[Aim of the exercise]
From the top of the entries below through the line containing "Ok (set_kind k (set_new_path (Some x)", return every line exactly as written, please, and stop there.

[Record excerpts]
Lemma old_mode_header f m i :
  mode_printable (Some m) → header_line f (bs "old mode " ++ m) i = Ok (set_old_mode (Some m) f).
Proof.
  intros Hm. transitivity (x ← utf8 m i; Ok (set_old_mode (Some x) f)); [done|].
  by rewrite utf8_mode.
Qed.
Lemma new_mode_header f m i :
  mode_printable (Some m) → header_line f (bs "new mode " ++ m) i = Ok (set_new_mode (Some m) f).
Proof.
  intros Hm. transitivity (x ← utf8 m i; Ok (set_new_mode (Some x) f)); [done|].
  by rewrite utf8_mode.
Qed.
Lemma new_file_header f m i :
  mode_printable (Some m) →
  header_line f (bs "new file mode " ++ m) i
  = Ok (set_old_path None (set_kind ChangeKind.Added (set_new_mode (Some m) f))).
Proof.
  intros Hm. transitivity (x ← utf8 m i;
    Ok (set_old_path None (set_kind ChangeKind.Added (set_new_mode (Some x) f)))); [done|].
  by rewrite utf8_mode.
Qed.
Lemma deleted_file_header f m i :
  mode_printable (Some m) →
  header_line f (bs "deleted file mode " ++ m) i
  = Ok (set_new_path None (set_kind ChangeKind.Deleted (set_old_mode (Some m) f))).
Proof.
  intros Hm. transitivity (x ← utf8 m i;
    Ok (set_new_path None (set_kind ChangeKind.Deleted (set_old_mode (Some x) f)))); [done|].
  by rewrite utf8_mode.
Qed.
Lemma from_header f k p i :
  safe_path (RepoPath.path_bytes p) → k = ChangeKind.Renamed ∨ k = ChangeKind.Copied →
  header_line f ((if decide (k = ChangeKind.Renamed) then bs "rename from " else bs "copy from ")
                 ++ git_quote (RepoPath.path_bytes p)) i
  = Ok (set_kind k (set_old_path (Some p) f)).
Proof.
  intros Hp Hk.
  transitivity (x ← parse_path (git_quote (RepoPath.path_bytes p)) i false;
    Ok (set_kind k (set_old_path (Some x) f))); [by destruct Hk as [-> | ->]|].
  by rewrite parse_path_quote.
Qed.
Lemma to_header f k p i :
  safe_path (RepoPath.path_bytes p) → k = ChangeKind.Renamed ∨ k = ChangeKind.Copied →
  header_line f ((if decide (k = ChangeKind.Renamed) then bs "rename to " else bs "copy to ")
                 ++ git_quote (RepoPath.path_bytes p)) i
  = Ok (set_kind k (set_new_path (Some p) f)).
Proof.
  intros Hp Hk.
  transitivity (x ← parse_path (git_quote (RepoPath.path_bytes p)) i false;
    Ok (set_kind k (set_new_path (Some x) f))); [by destruct Hk as [-> | ->]|].
  by rewrite parse_path_quote.
Qed.
(* ===== verification/BTree.v ===== *)
(** * Ordered maps with string keys

    The program's [BTreeMap<String, _>]: association lists in the order of their
    keys, because the code reads the order back when it lists them. *)

From S2P Require Import Prelude RustStr.

(** [Ord] for [str]: byte by byte. *)
Fixpoint lex_lt (a b : bytes) : bool :=
  match a, b with
  | _, [] => false
  | [], _ :: _ => true
  | x :: a', y :: b' =>
      (bN x <? bN y)%N || (bool_decide (x = y) && lex_lt a' b')
  end.

Notation btree A := (list (bytes * A)).

Fixpoint get {A} (k : bytes) (m : btree A) : option A :=
  match m with
  | [] => None
  | (k', v) :: m' => if bool_decide (k = k') then Some v else get k m'
  end.
Definition contains_key {A} (k : bytes) (m : btree A) : bool :=
  match get k m with Some _ => true | None => false end.
Fixpoint insert_key {A} (k : bytes) (v : A) (m : btree A) : btree A :=
  match m with
  | [] => [(k, v)]
  | (k', v') :: m' =>
      if bool_decide (k = k') then (k, v) :: m'
      else if lex_lt k k' then (k, v) :: m
      else (k', v') :: insert_key k v m'
  end.
(** [BTreeMap::extend]: later pairs replace earlier ones. *)
Definition extend {A} (m : btree A) (l : list (bytes * A)) : btree A :=
  foldl (λ m '(k, v), insert_key k v m) m l.
Definition remove_key {A} (k : bytes) (m : btree A) : btree A :=
  filter (λ p, p.1 ≠ k) m.

(** Keys in strict order: what every map built by [insert_key] keeps. *)
Definition key_lt (a b : bytes) : Prop := lex_lt a b = true.
Definition ordered {A} (m : btree A) : Prop := StronglySorted key_lt m.*1.

Lemma lex_lt_irrefl a : lex_lt a a = false.
Proof. induction a as [|x a IH]; simpl; [done|]. by rewrite N.ltb_irrefl, IH, andb_false_r. Qed.

Lemma lex_lt_trans a b c : key_lt a b → key_lt b c → key_lt a c.
Proof.
  unfold key_lt. revert b c.
  induction a as [|x a IH]; intros [|y b] [|z c]; simpl; try done.
  rewrite !orb_true_iff, !andb_true_iff, !N.ltb_lt, !bool_decide_eq_true.
  intros [H1|[-> H1]] [H2|[-> H2]]; [left; lia|by left|by left|].
  right. split; [done|]. by eapply IH.
Qed.

Lemma lex_lt_total a b : a ≠ b → lex_lt a b = false → key_lt b a.
Proof.
  unfold key_lt. revert b. induction a as [|x a IH]; intros [|y b] Hne; simpl; try done.
  rewrite orb_false_iff, N.ltb_ge, orb_true_iff, N.ltb_lt. intros [Hle H].
  destruct (decide (x = y)) as [->|Hxy].
  - right. rewrite bool_decide_true in * by done. simpl in *. apply IH; [congruence|done].
  - left. assert (bN x ≠ bN y); [|lia]. intros He. apply Hxy.
    rewrite <- (u8_of_bN x), <- (u8_of_bN y). by rewrite He.
Qed.

Lemma get_insert {A} k k' (v : A) m :
  get k (insert_key k' v m) = if bool_decide (k = k') then Some v else get k m.
Proof.
  induction m as [|[k2 v2] m IH]; [done|]. cbn [insert_key].
  destruct (decide (k' = k2)) as [->|H1].
  - rewrite (bool_decide_true (k2 = k2)) by done. cbn [get]. by destruct (bool_decide (k = k2)).
  - rewrite (bool_decide_false (k' = k2)) by done.
    destruct (lex_lt k' k2); cbn [get]; [done|]. rewrite IH.
    destruct (decide (k = k2)) as [->|H2].
    + by rewrite (bool_decide_true (k2 = k2)), bool_decide_false by congruence.
    + by rewrite (bool_decide_false (k = k2)).
Qed.

Lemma get_extend {A} k (m : btree A) l :
  get k (extend m l)
  = match get k (reverse l) with Some v => Some v | None => get k m end.
Proof.
  unfold extend. induction l as [|[k' v] l IH] using rev_ind; [done|].
  rewrite foldl_snoc, get_insert, reverse_snoc. cbn [get]. by case_bool_decide.
Qed.

Lemma insert_key_ordered {A} k (v : A) m : ordered m → ordered (insert_key k v m).
Proof.
  unfold ordered. induction m as [|[k' v'] m IH]; intros Hm.
  { repeat constructor. }
  cbn [insert_key]. rewrite fmap_cons in Hm. apply StronglySorted_inv in Hm as [Hm Hk].
  case_bool_decide as He; [subst; by constructor|].
  destruct (lex_lt k k') eqn:E; rewrite !fmap_cons.
  - constructor; [by constructor|]. constructor; [done|].
    eapply Forall_impl; [exact Hk|]. intros x. by apply lex_lt_trans.
  - constructor; [by apply IH|]. apply Forall_fmap. apply Forall_forall. intros [k2 v2] Hin.
    assert (k2 = k ∨ k2 ∈ m.*1) as [->|Hin2].
    { clear -Hin. induction m as [|[k3 v3] m IH]; cbn [insert_key] in Hin.
      - apply list_elem_of_singleton in Hin. left. congruence.
      - case_bool_decide as He; [|destruct (lex_lt k k3)];
          apply elem_of_cons in Hin as [[= -> ->]|Hin]; try (by left).
        + right. right. by apply list_elem_of_fmap_2 with (f := fst) in Hin.
        + right. by apply list_elem_of_fmap_2 with (f := fst) in Hin.
        + right. left.
        + apply IH in Hin as [->|Hin]; [by left|]. right. by right. }
    + by apply lex_lt_total.
    + rewrite Forall_forall in Hk. by apply Hk.
Qed.

Lemma get_Some_in {A} k (v : A) m : get k m = Some v → (k, v) ∈ m.
Proof.
  induction m as [|[k' v'] m IH]; [done|]. cbn [get].
  case_bool_decide as H; [intros [= ->]; subst; left|]. intros ?. right. auto.
Qed.

Lemma ordered_get {A} k (v : A) m : ordered m → (k, v) ∈ m → get k m = Some v.
Proof.
  unfold ordered. induction m as [|[k' v'] m IH]; intros Hm Hin.
  { by apply not_elem_of_nil in Hin. }
  rewrite fmap_cons in Hm. apply StronglySorted_inv in Hm as [Hm Hk].
  cbn [get]. apply elem_of_cons in Hin as [[= -> ->]|Hin]; [by rewrite bool_decide_true|].
  rewrite bool_decide_false; [by apply IH|]. intros ->.
  rewrite Forall_forall in Hk. specialize (Hk k').
  apply list_elem_of_fmap_2 with (f := fst) in Hin. specialize (Hk Hin).
  unfold key_lt in Hk. by rewrite lex_lt_irrefl in Hk.
Qed.

Lemma insert_key_elem {A} k (v : A) m p : p ∈ insert_key k v m → p = (k, v) ∨ p ∈ m.
Proof.
  induction m as [|[k' v'] m IH]; cbn [insert_key].
  { intros ->%list_elem_of_singleton. by left. }
  case_bool_decide; [|destruct (lex_lt k k')]; rewrite ?elem_of_cons; naive_solver.
Qed.

Lemma filter_ordered {A} (P : bytes * A → Prop) `{!∀ p, Decision (P p)} (m : btree A) :
  ordered m → ordered (filter P m).
Proof.
  unfold ordered. induction m as [|[k v] m IH]; [done|].
  rewrite fmap_cons. intros [Hm Hk]%StronglySorted_inv. rewrite filter_cons.
  destruct (decide _); [|by apply IH]. rewrite fmap_cons. constructor; [by apply IH|].
  apply Forall_fmap, Forall_forall. intros [k2 v2] [_ Hin]%list_elem_of_filter.
  rewrite Forall_forall in Hk. apply Hk. by apply (list_elem_of_fmap_2 fst) in Hin.
Qed.

Lemma get_filter {A} (P : bytes * A → Prop) `{!∀ p, Decision (P p)} k v (m : btree A) :
  ordered m → get k (filter P m) = Some v ↔ get k m = Some v ∧ P (k, v).
Proof.
  intros Hm. split.
  - intros [HP Hin]%get_Some_in%list_elem_of_filter. split; [by apply ordered_get|done].
  - intros [Hg HP]. apply ordered_get; [by apply filter_ordered|].
    apply list_elem_of_filter. split; [done|]. by apply get_Some_in.
Qed.

(** ** Lexicographic orders on pairs *)

Record strict_total {A} (lt : A → A → bool) : Prop := {
  st_irrefl a : lt a a = false;
  st_trans a b c : lt a b = true → lt b c = true → lt a c = true;
  st_total a b : a ≠ b → lt a b = false → lt b a = true
}.

Definition pair_lt {A B} `{EqDecision A} (la : A → A → bool) (lb : B → B → bool)
    (x y : A * B) : bool := la x.1 y.1 || (bool_decide (x.1 = y.1) && lb x.2 y.2).

Lemma pair_lt_strict {A B} `{EqDecision A, EqDecision B} (la : A → A → bool) (lb : B → B → bool) :
  strict_total la → strict_total lb → strict_total (pair_lt la lb).
Proof.
  intros [Ia Ta Oa] [Ib Tb Ob]. unfold pair_lt. split.
  - intros [a b]. cbn. by rewrite Ia, Ib, andb_false_r.
  - intros [a b] [a' b'] [a2 b2]. cbn.
    rewrite !orb_true_iff, !andb_true_iff, !bool_decide_eq_true.
    intros [H1|[-> H1]] [H2|[-> H2]]; eauto.
  - intros [a b] [a' b'] Hne. cbn. rewrite orb_false_iff, orb_true_iff, andb_true_iff.
    rewrite bool_decide_eq_true. intros [H1 H2].
    destruct (decide (a = a')) as [->|Ha]; [|left; auto].
    rewrite bool_decide_true in H2 by done. right. split; [done|]. apply Ob; [congruence|done].
Qed.

Lemma lex_lt_strict : strict_total lex_lt.
Proof. split; [apply lex_lt_irrefl|apply lex_lt_trans|apply lex_lt_total]. Qed.
Lemma N_ltb_strict : strict_total N.ltb.
Proof.
  split; [apply N.ltb_irrefl|intros a b c; rewrite !N.ltb_lt; lia|].
  intros a b Hne. rewrite N.ltb_ge, N.ltb_lt. lia.
Qed.

(** The order [≤] of a strict order, and sorting by it: sorted lists of the same
    elements are equal. *)
Section sorting.
Context {A : Type} `{EqDecision A} (lt : A → A → bool) (Hlt : strict_total lt).

Definition le_of (a b : A) : Prop := lt b a = false.
#[export] Instance le_of_dec a b : Decision (le_of a b) := decide (_ = _).

Lemma le_of_antisymm : AntiSymm (=) le_of.
Proof.
  intros a b H1 H2. destruct (decide (a = b)) as [|Hne]; [done|].
  pose proof (st_total _ Hlt a b Hne H2). unfold le_of in *. congruence.
Qed.
Lemma le_of_trans : Transitive le_of.
Proof.
  intros a b c H1 H2. unfold le_of in *. destruct (lt c a) eqn:E; [|done].
  destruct (decide (b = a)) as [->|Hne]; [congruence|].
  pose proof (st_trans _ Hlt _ _ _ E (st_total _ Hlt b a Hne H1)). congruence.
Qed.
Lemma le_of_total : Total le_of.
Proof.
  intros a b. unfold le_of. destruct (lt b a) eqn:E; [right|by left].
  destruct (lt a b) eqn:E2; [|done]. pose proof (st_trans _ Hlt _ _ _ E E2) as H.
  by rewrite (st_irrefl _ Hlt) in H.
Qed.

Lemma merge_sort_eq_iff l k : merge_sort le_of l = merge_sort le_of k ↔ l ≡ₚ k.
Proof.
  pose proof le_of_antisymm. pose proof le_of_trans. pose proof le_of_total. split.
  - intros Heq. rewrite <- (merge_sort_Permutation le_of l), Heq. apply merge_sort_Permutation.
  - intros Hp. apply (StronglySorted_unique le_of).
    + by apply StronglySorted_merge_sort.
    + by apply StronglySorted_merge_sort.
    + by rewrite !merge_sort_Permutation.
Qed.
End sorting.

Lemma get_remove {A} k k' (m : btree A) :
  get k (remove_key k' m) = if bool_decide (k = k') then None else get k m.
Proof.
  unfold remove_key. induction m as [|[k2 v2] m IH]; [by destruct (bool_decide _)|].
  rewrite filter_cons. cbn [fst]. destruct (decide (k2 = k')) as [->|Hne].
  - rewrite decide_False by naive_solver. rewrite IH. cbn [get].
    destruct (decide (k = k')) as [->|H2]; [by rewrite bool_decide_true|].
    by rewrite !bool_decide_false.
  - rewrite decide_True by done. cbn [get]. rewrite IH.
    destruct (decide (k = k2)) as [->|H2].
    + rewrite (bool_decide_true (k2 = k2)), bool_decide_false by done. done.
    + by rewrite (bool_decide_false (k = k2)).
Qed.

[Task answer]
Lemma old_mode_header f m i :
  mode_printable (Some m) → header_line f (bs "old mode " ++ m) i = Ok (set_old_mode (Some m) f).
Proof.
  intros Hm. transitivity (x ← utf8 m i; Ok (set_old_mode (Some x) f)); [done|].
  by rewrite utf8_mode.
Qed.
Lemma new_mode_header f m i :
  mode_printable (Some m) → header_line f (bs "new mode " ++ m) i = Ok (set_new_mode (Some m) f).
Proof.
  intros Hm. transitivity (x ← utf8 m i; Ok (set_new_mode (Some x) f)); [done|].
  by rewrite utf8_mode.
Qed.
Lemma new_file_header f m i :
  mode_printable (Some m) →
  header_line f (bs "new file mode " ++ m) i
  = Ok (set_old_path None (set_kind ChangeKind.Added (set_new_mode (Some m) f))).
Proof.
  intros Hm. transitivity (x ← utf8 m i;
    Ok (set_old_path None (set_kind ChangeKind.Added (set_new_mode (Some x) f)))); [done|].
  by rewrite utf8_mode.
Qed.
Lemma deleted_file_header f m i :
  mode_printable (Some m) →
  header_line f (bs "deleted file mode " ++ m) i
  = Ok (set_new_path None (set_kind ChangeKind.Deleted (set_old_mode (Some m) f))).
Proof.
  intros Hm. transitivity (x ← utf8 m i;
    Ok (set_new_path None (set_kind ChangeKind.Deleted (set_old_mode (Some x) f)))); [done|].
  by rewrite utf8_mode.
Qed.
Lemma from_header f k p i :
  safe_path (RepoPath.path_bytes p) → k = ChangeKind.Renamed ∨ k = ChangeKind.Copied →
  header_line f ((if decide (k = ChangeKind.Renamed) then bs "rename from " else bs "copy from ")
                 ++ git_quote (RepoPath.path_bytes p)) i
  = Ok (set_kind k (set_old_path (Some p) f)).
Proof.
  intros Hp Hk.
  transitivity (x ← parse_path (git_quote (RepoPath.path_bytes p)) i false;
    Ok (set_kind k (set_old_path (Some x) f))); [by destruct Hk as [-> | ->]|].
  by rewrite parse_path_quote.
Qed.
Lemma to_header f k p i :
  safe_path (RepoPath.path_bytes p) → k = ChangeKind.Renamed ∨ k = ChangeKind.Copied →
  header_line f ((if decide (k = ChangeKind.Renamed) then bs "rename to " else bs "copy to ")
                 ++ git_quote (RepoPath.path_bytes p)) i
  = Ok (set_kind k (set_new_path (Some p) f)).
Proof.
  intros Hp Hk.
  transitivity (x ← parse_path (git_quote (RepoPath.path_bytes p)) i false;
    Ok (set_kind k (set_new_path (Some x) f))); [by destruct Hk as [-> | ->]|].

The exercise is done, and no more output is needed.